Dataset content: Begin

Lemma tp_fan_needs_commands_and_token_witness :
  let data := lit "status:" ++ TAB :: lit "enabled" ++ LF ::
              lit "commands:" ++ TAB :: lit "enable, disable" in
  TpFanDriver.new proc_fan (world_with_file proc_fan data 0) =
  (Throw (SystemError MSG_FAN_MODOPTS), world_with_file proc_fan data 0).
Proof.
  intro data.
  apply (tp_fan_needs_commands_and_token proc_fan
           (world_with_file proc_fan data 0) data eq_refl).
  right. reflexivity.
Defined.

(** X15: a TpFanDriver built from a file in which the text "level:" occurs
    nowhere remembers no level at all, and its destructor writes "level "
    with nothing behind it. *)
Theorem tp_fan_without_level_line
        (path : string) (w w' : World) (data : bytes) (d : FanDriver.obj) :
  files w path = Content data ->
  has level_colon data = false ->
  TpFanDriver.new path w = (Ok d, w') ->
  FanDriver.initial_state_ d = [] /\
  forall w1,
    TpFanDriver.destroy (d, w1) =
    (match write_reply w1 (writes_done w1) with
     | None => Ok tt
     | Some e => Throw (IOerror (MSG_FAN_RESET path) e)
     end, (d, after_write path (lit "level ") w1)).
Proof.
  intros F H N. rewrite TpFanDriver_new_eq, F in N. cbv zeta in N.
  destruct (read_status_within data (S (length data))
              (mkIstream data data 0 false false) (repeat NUL 256) [] false)
    as [_ I].
  - exists 0%nat. reflexivity.
  - apply repeat_length.
  - apply buffer_within_NUL.
  - rewrite (I H) in N.
    destruct (snd (status_scan _ _ _ _ _)); [|discriminate N].
    injection N as <- <-. split; [reflexivity|].
    intro w1. rewrite TpFanDriver_destroy_eq.
    cbn [FanDriver.path_ FanDriver.initial_state_]. rewrite app_nil_r.
    reflexivity.
Qed.

Lemma tp_fan_without_level_line_witness :
  let data := lit "commands:" ++ TAB :: lit "level <level>" ++ [LF] in
  let d := FanDriver.mk proc_fan 120 0 [] 0 in
  FanDriver.initial_state_ d = [] /\
  forall w1,
    TpFanDriver.destroy (d, w1) =
    (match write_reply w1 (writes_done w1) with
     | None => Ok tt
     | Some e => Throw (IOerror (MSG_FAN_RESET proc_fan) e)
     end, (d, after_write proc_fan (lit "level ") w1)).
Proof.
  intros data d.
  apply (tp_fan_without_level_line proc_fan
           (world_with_file proc_fan data 0) (world_with_file proc_fan data 0)
           data d eq_refl eq_refl).
  vm_compute. reflexivity.
Defined.

(** ** Lines that are too long, and a last line without line feed *)

Lemma text_of_lines_cons_app (l : bytes) (ls : list bytes) (t : bytes) :
  text_of_lines (l :: ls) ++ t = l ++ LF :: (text_of_lines ls ++ t).
Proof. rewrite text_of_lines_cons, <- app_assoc. reflexivity. Qed.

(** One round of the constructor's loop on a line that has been read
    whole into the buffer. *)
Lemma read_status_step (fuel : nat) (f f' : istream) (buf l initial : bytes)
      (ctrl : bool) :
  getline f buf 255 = (f', l ++ NUL :: skipn (S (length l)) buf) ->
  failbit f' = false ->
  status_scan (S fuel) f buf initial ctrl =
  let buf' := l ++ NUL :: skipn (S (length l)) buf in
  if has level_colon buf'
  then status_scan fuel f' buf' (substr_after_last_of blanks buf') ctrl
  else if has commands_colon buf' && has level_token buf'
  then status_scan fuel f' buf' initial true
  else status_scan fuel f' buf' initial ctrl.
Proof.
  intros G F. cbn [status_scan]. rewrite G, F. reflexivity.
Qed.

(** The loop stops at a line of 255 characters or more: on lines that fit,
    followed by 255 characters without line feed, it does what it does on the
    lines that fit. *)
Lemma read_status_long_line (lines : list bytes) (p : bytes) (c : ascii)
      (tail : bytes) :
  forall (fuel : nat) (f : istream) (buf initial : bytes) (ctrl : bool),
    forallb line_ok lines = true ->
    length p = 254%nat ->
    existsb (Ascii.eqb LF) p = false ->
    Ascii.eqb c LF = false ->
    good f = true ->
    unread f = text_of_lines lines ++ p ++ c :: tail ->
    length buf = 256%nat ->
    (length lines < fuel)%nat ->
    status_scan fuel f buf initial ctrl =
    scan_lines lines buf initial ctrl.
Proof.
  induction lines as [|l ls IH];
    intros fuel f buf initial ctrl Hl Lp Hp Hc G U Hb Hf.
  - destruct fuel as [|fuel]; [reflexivity|].
    cbn [status_scan scan_lines].
    unfold getline. rewrite G. cbn [text_of_lines map concat app] in U.
    rewrite U. change (255 - 1)%nat with 254%nat.
    rewrite <- Lp, (getline_chars_prefix p (c :: tail) Hp), Hc.
    reflexivity.
  - destruct fuel as [|fuel]; [cbn in Hf; lia|].
    cbn [forallb] in Hl. apply andb_true_iff in Hl as [Hl Hls].
    rewrite text_of_lines_cons_app in U.
    rewrite (read_status_step fuel f _ buf l initial ctrl
               (getline_line f buf l _ G U Hl Hb) eq_refl).
    cbv zeta. cbn [scan_lines].
    assert (Hb' : length (l ++ NUL :: skipn (S (length l)) buf) = 256%nat).
    { rewrite <- Hb. apply store_line. apply line_ok_inv in Hl. lia. }
    cbn [length] in Hf.
    destruct (has level_colon _).
    + apply IH; try assumption; try reflexivity. lia.
    + destruct (has commands_colon _ && has level_token _);
        apply IH; try assumption; try reflexivity; lia.
Qed.

(** X19: TpFanDriver's constructor stops reading at the first line of 255
    characters or more.  On a file whose lines fit up to such a line, it gives
    what it gives on the file cut off in front of that line: whatever follows,
    a "commands:" line with "level <level>" or a "level:" line, is not
    seen. *)
Theorem tp_fan_stops_at_long_line
        (path : string) (w w' : World) (lines : list bytes)
        (p : bytes) (c : ascii) (tail : bytes) :
  files w path = Content (text_of_lines lines ++ p ++ c :: tail) ->
  files w' path = Content (text_of_lines lines) ->
  forallb line_ok lines = true ->
  length p = 254%nat ->
  existsb (Ascii.eqb LF) p = false ->
  Ascii.eqb c LF = false ->
  fst (TpFanDriver.new path w) = fst (TpFanDriver.new path w') /\
  snd (TpFanDriver.new path w) = w.
Proof.
  intros F F' Hl Lp Hp Hc.
  rewrite (TpFanDriver_new_lines path w' lines F' Hl).
  rewrite TpFanDriver_new_eq, F. cbv zeta.
  rewrite (read_status_long_line lines p c tail); try assumption;
    try reflexivity.
  - destruct (snd (scan_lines lines (repeat NUL 256) [] false));
      split; reflexivity.
  - rewrite length_app. pose proof (text_of_lines_length lines). lia.
Qed.

Lemma tp_fan_stops_at_long_line_witness :
  let lines := [lit "status:" ++ [TAB; TAB] ++ lit "enabled"] in
  let tail := [LF] ++ lit "commands:" ++ [TAB] ++ lit "level <level>" ++ [LF] in
  let w := world_with_file proc_fan
             (text_of_lines lines ++ repeat "x"%char 254 ++ "x"%char :: tail) 0 in
  let w' := world_with_file proc_fan (text_of_lines lines) 0 in
  fst (TpFanDriver.new proc_fan w) = fst (TpFanDriver.new proc_fan w') /\
  snd (TpFanDriver.new proc_fan w) = w.
Proof.
  intros lines tail w w'.
  refine (tp_fan_stops_at_long_line proc_fan w w' lines (repeat "x"%char 254)
            "x"%char tail eq_refl eq_refl eq_refl _ eq_refl eq_refl).
  apply repeat_length.
Defined.

(** A last line that the end of the file ends is read like the others. *)
Lemma read_status_last_line (lines : list bytes) (last : bytes) :
  forall (fuel : nat) (f : istream) (buf initial : bytes) (ctrl : bool),
    forallb line_ok lines = true ->
    line_ok last = true ->
    last <> [] ->
    good f = true ->
    unread f = text_of_lines lines ++ last ->
    length buf = 256%nat ->
    (length lines + 1 < fuel)%nat ->
    status_scan fuel f buf initial ctrl =
    scan_lines (lines ++ [last]) buf initial ctrl.
Proof.
  induction lines as [|l ls IH];
    intros fuel f buf initial ctrl Hl Hlast Hne G U Hb Hf.
  - destruct fuel as [|[|fuel]]; try (cbn in Hf; lia).
    cbn [text_of_lines map concat app] in U.
    pose proof Hlast as Hlast'. apply line_ok_inv in Hlast' as [L N].
    assert (GL : getline f buf 255 =
                 (mkIstream (contents f) [] (offset f + length last) true false,
                  last ++ NUL :: skipn (S (length last)) buf)).
    { unfold getline. rewrite G, U. change (255 - 1)%nat with 254%nat.
      rewrite (getline_chars_eof last 254 L N).
      rewrite (proj1 (store_line buf last ltac:(lia))).
      cbn [length]. rewrite Nat.sub_0_r.
      destruct last as [|a last]; [congruence|]. reflexivity. }
    rewrite (read_status_step _ f _ buf last initial ctrl GL eq_refl).
    cbv zeta. cbn [app scan_lines].
    assert (E : forall line i k,
              status_scan (S fuel)
                (mkIstream (contents f) [] (offset f + length last) true false)
                line i k = (i, k)).
    { intros line i k. cbn [status_scan]. reflexivity. }
    rewrite !E.
    destruct (has level_colon _); [reflexivity|].
    destruct (has commands_colon _ && has level_token _); reflexivity.
  - destruct fuel as [|fuel]; [cbn in Hf; lia|].
    cbn [forallb] in Hl. apply andb_true_iff in Hl as [Hl Hls].
    rewrite text_of_lines_cons_app in U.
    rewrite (read_status_step fuel f _ buf l initial ctrl
               (getline_line f buf l _ G U Hl Hb) eq_refl).
    cbv zeta. cbn [app scan_lines].
    assert (Hb' : length (l ++ NUL :: skipn (S (length l)) buf) = 256%nat).
    { rewrite <- Hb. apply store_line. apply line_ok_inv in Hl. lia. }
    cbn [length] in Hf.
    destruct (has level_colon _).
    + apply IH; try assumption; try reflexivity. lia.
    + destruct (has commands_colon _ && has level_token _);
        apply IH; try assumption; try reflexivity; lia.
Qed.

(** X20: TpFanDriver's constructor does not need the line feed at the end
    of the file: a last line that is not empty and is ended by the end of the
    file is read like every other line, so the constructor gives what it
    gives on the same file with the line feed added. *)
Theorem tp_fan_last_line_without_line_feed
        (path : string) (w w' : World) (lines : list bytes) (last : bytes) :
  files w path = Content (text_of_lines lines ++ last) ->
  files w' path = Content (text_of_lines (lines ++ [last])) ->
  forallb line_ok lines = true ->
  line_ok last = true ->
  last <> [] ->
  fst (TpFanDriver.new path w) = fst (TpFanDriver.new path w') /\
  snd (TpFanDriver.new path w) = w.
Proof.
  intros F F' Hl Hlast Hne.
  rewrite (TpFanDriver_new_lines path w' (lines ++ [last]) F').
  2:{ rewrite forallb_app, Hl. cbn [forallb]. rewrite Hlast. reflexivity. }
  rewrite TpFanDriver_new_eq, F. cbv zeta.
  rewrite (read_status_last_line lines last); try assumption;
    try reflexivity.
  - destruct (snd (scan_lines (lines ++ [last]) (repeat NUL 256) [] false));
      split; reflexivity.
  - rewrite length_app. pose proof (text_of_lines_length lines).
    destruct last as [|a last]; [congruence|]. cbn [length]. lia.
Qed.
(** * SCImago journal-rank loader: a shallow embedding of
      [load_journal_data_to_bq.py] and the properties of its specification.

    The script reads a semicolon-delimited CSV export, keeps two columns
    ([Title], [SJR]), and replaces a BigQuery table with the result.  The
    embedding follows the script function by function.  The Python runtime
    pieces the script calls ([str.strip], [str.replace], [float], [csv.reader],
    [csv.DictReader]) are embedded from CPython's definitions; the BigQuery
    client, the file system and the console are events answered by the
    environment. *)

From Stdlib Require Import ZArith NArith List Bool String Ascii Lia.
From Stdlib Require Import Floats.SpecFloat.
From stdpp Require Import base option list gmap.
Import ListNotations.

Local Open Scope N_scope.

(** ** Python [str]: a sequence of Unicode code points *)

Abbreviation pystr := (list N).

Module PyStr.

(** An ASCII literal as a [str]. *)
Definition lit (s : string) : pystr :=
  map N_of_ascii (list_ascii_of_string s).

(** [_PyUnicode_IsWhitespace]: the code points [str.isspace] accepts and
    [str.strip()] removes. *)
Definition is_whitespace (ch : N) : bool :=
  ((0x09 <=? ch) && (ch <=? 0x0D)) || ((0x1C <=? ch) && (ch <=? 0x20))
  || (ch =? 0x85) || (ch =? 0xA0) || (ch =? 0x1680)
  || ((0x2000 <=? ch) && (ch <=? 0x200A))
  || (ch =? 0x2028) || (ch =? 0x2029) || (ch =? 0x202F)
  || (ch =? 0x205F) || (ch =? 0x3000).

(** [s.lstrip()], [s.rstrip()], [s.strip()] with no argument. *)
Fixpoint lstrip (s : pystr) : pystr :=
  match s with
  | ch :: r => if is_whitespace ch then lstrip r else s
  | [] => []
  end.

Definition rstrip (s : pystr) : pystr := rev (lstrip (rev s)).

Definition strip (s : pystr) : pystr := rstrip (lstrip s).

(** [s.replace(old, new)] for one-character [old] and [new]: every
    occurrence is replaced. *)
Definition replace (old new : N) (s : pystr) : pystr :=
  map (fun ch => if ch =? old then new else ch) s.

Definition comma : N := 0x2C.
Definition period : N := 0x2E.

End PyStr.

(** ** Python [float(str)] on binary64 *)

Module PyFloat.

(** A Python float is an IEEE 754 binary64 value. *)
Abbreviation float := spec_float.

Definition prec : Z := 53.
Definition emax : Z := 1024.

Definition zero : float := S754_zero false.


(** Zero digits of the decimal-digit scripts of the Unicode database
    (general category Nd); each is followed by the digits one to nine. *)
Definition decimal_zeros : list N :=
  [ 0x30; 0x660; 0x6F0; 0x7C0; 0x966; 0x9E6; 0xA66; 0xAE6; 0xB66; 0xBE6;
    0xC66; 0xCE6; 0xD66; 0xDE6; 0xE50; 0xED0; 0xF20; 0x1040; 0x1090;
    0x17E0; 0x1810; 0x1946; 0x19D0; 0x1A80; 0x1A90; 0x1B50; 0x1BB0;
    0x1C40; 0x1C50; 0xA620; 0xA8D0; 0xA900; 0xA9D0; 0xA9F0; 0xAA50;
    0xABF0; 0xFF10; 0x104A0; 0x10D30; 0x11066; 0x110F0; 0x11136; 0x111D0;
    0x112F0; 0x11450; 0x114D0; 0x11650; 0x116C0; 0x11730; 0x118E0;
    0x11950; 0x11C50; 0x11D50; 0x11DA0; 0x16A60; 0x16AC0; 0x16B50;
    0x1D7CE; 0x1D7D8; 0x1D7E2; 0x1D7EC; 0x1D7F6; 0x1E140; 0x1E2F0;
    0x1E950; 0x1FBF0 ].

(** [Py_UNICODE_TODECIMAL]. *)
Definition to_decimal (ch : N) : option N :=
  match List.find (fun z => (z <=? ch) && (ch <? z + 10)) decimal_zeros with
  | Some z => Some (ch - z)
  | None => None
  end.

(** [_PyUnicode_TransformDecimalAndSpaceToASCII]: an ASCII string is
    returned as it is; otherwise spaces become [' '], decimal digits
    their ASCII digit, and the result stops at a ['?'] put for the
    first other non-ASCII character. *)
Fixpoint transform_chars (s : pystr) : pystr :=
  match s with
  | [] => []
  | ch :: r =>
      if ch <? 127 then ch :: transform_chars r
      else if PyStr.is_whitespace ch then 0x20 :: transform_chars r
      else match to_decimal ch with
           | Some d => (0x30 + d) :: transform_chars r
           | None => [0x3F]
           end
  end.

Definition transform_decimal_and_space_to_ascii (s : pystr) : pystr :=
  if forallb (fun ch => ch <? 128) s then s else transform_chars s.

(** [Py_ISSPACE], [Py_ISDIGIT] (ASCII only). *)
Definition Py_ISSPACE (c : N) : bool :=
  ((0x09 <=? c) && (c <=? 0x0D)) || (c =? 0x20).

Definition Py_ISDIGIT (c : N) : bool := (0x30 <=? c) && (c <=? 0x39).

Fixpoint skip_leading_space (s : pystr) : pystr :=
  match s with
  | c :: r => if Py_ISSPACE c then skip_leading_space r else s
  | [] => []
  end.

(** [while (s < last - 1 && Py_ISSPACE(last[-1])) last--], on the
    reversed string. *)
Fixpoint skip_trailing_space_rev (r : pystr) : pystr :=
  match r with
  | c :: (_ :: _) as r' => if Py_ISSPACE c then skip_trailing_space_rev r' else r
  | _ => r
  end.

(** [_Py_string_to_number_with_underscores]: an underscore is allowed
    only between two digits; [prev] is the previous character. *)
Fixpoint strip_underscores (prev : N) (s : pystr) : option pystr :=
  match s with
  | [] => if prev =? 0x5F then None else Some []
  | p :: r =>
      if p =? 0x5F then
        if Py_ISDIGIT prev then strip_underscores p r else None
      else if (prev =? 0x5F) && negb (Py_ISDIGIT p) then None
      else cons p <$> strip_underscores p r
  end.

(** Longest prefix of ASCII digits and the rest. *)
Fixpoint span_digits (s : pystr) : pystr * pystr :=
  match s with
  | c :: r =>
      if Py_ISDIGIT c then let '(ds, t) := span_digits r in (c :: ds, t)
      else ([], s)
  | [] => ([], [])
  end.

(** The natural number a string of ASCII digits denotes. *)
Definition digits_value (ds : pystr) : Z :=
  fold_left (fun acc c => (10 * acc + (Z.of_N c - 48))%Z) ds 0%Z.

Fixpoint lstrip_zeros (ds : pystr) : pystr :=
  match ds with
  | 0x30 :: r => lstrip_zeros r
  | _ => ds
  end.

Definition parse_sign (s : pystr) : bool * pystr :=
  match s with
  | 0x2D :: r => (true, r)
  | 0x2B :: r => (false, r)
  | _ => (false, s)
  end.

Definition MAX_DIGITS : Z := 1000000000.
Definition MAX_ABS_EXP : Z := 1100000000.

Dataset content: End

> **Your goal**:
Your reply should hold all the lines from the listing above in which "prev" appears.

> **Solution**:
    only between two digits; [prev] is the previous character. *)
Fixpoint strip_underscores (prev : N) (s : pystr) : option pystr :=
  | [] => if prev =? 0x5F then None else Some []
        if Py_ISDIGIT prev then strip_underscores p r else None
      else if (prev =? 0x5F) && negb (Py_ISDIGIT p) then None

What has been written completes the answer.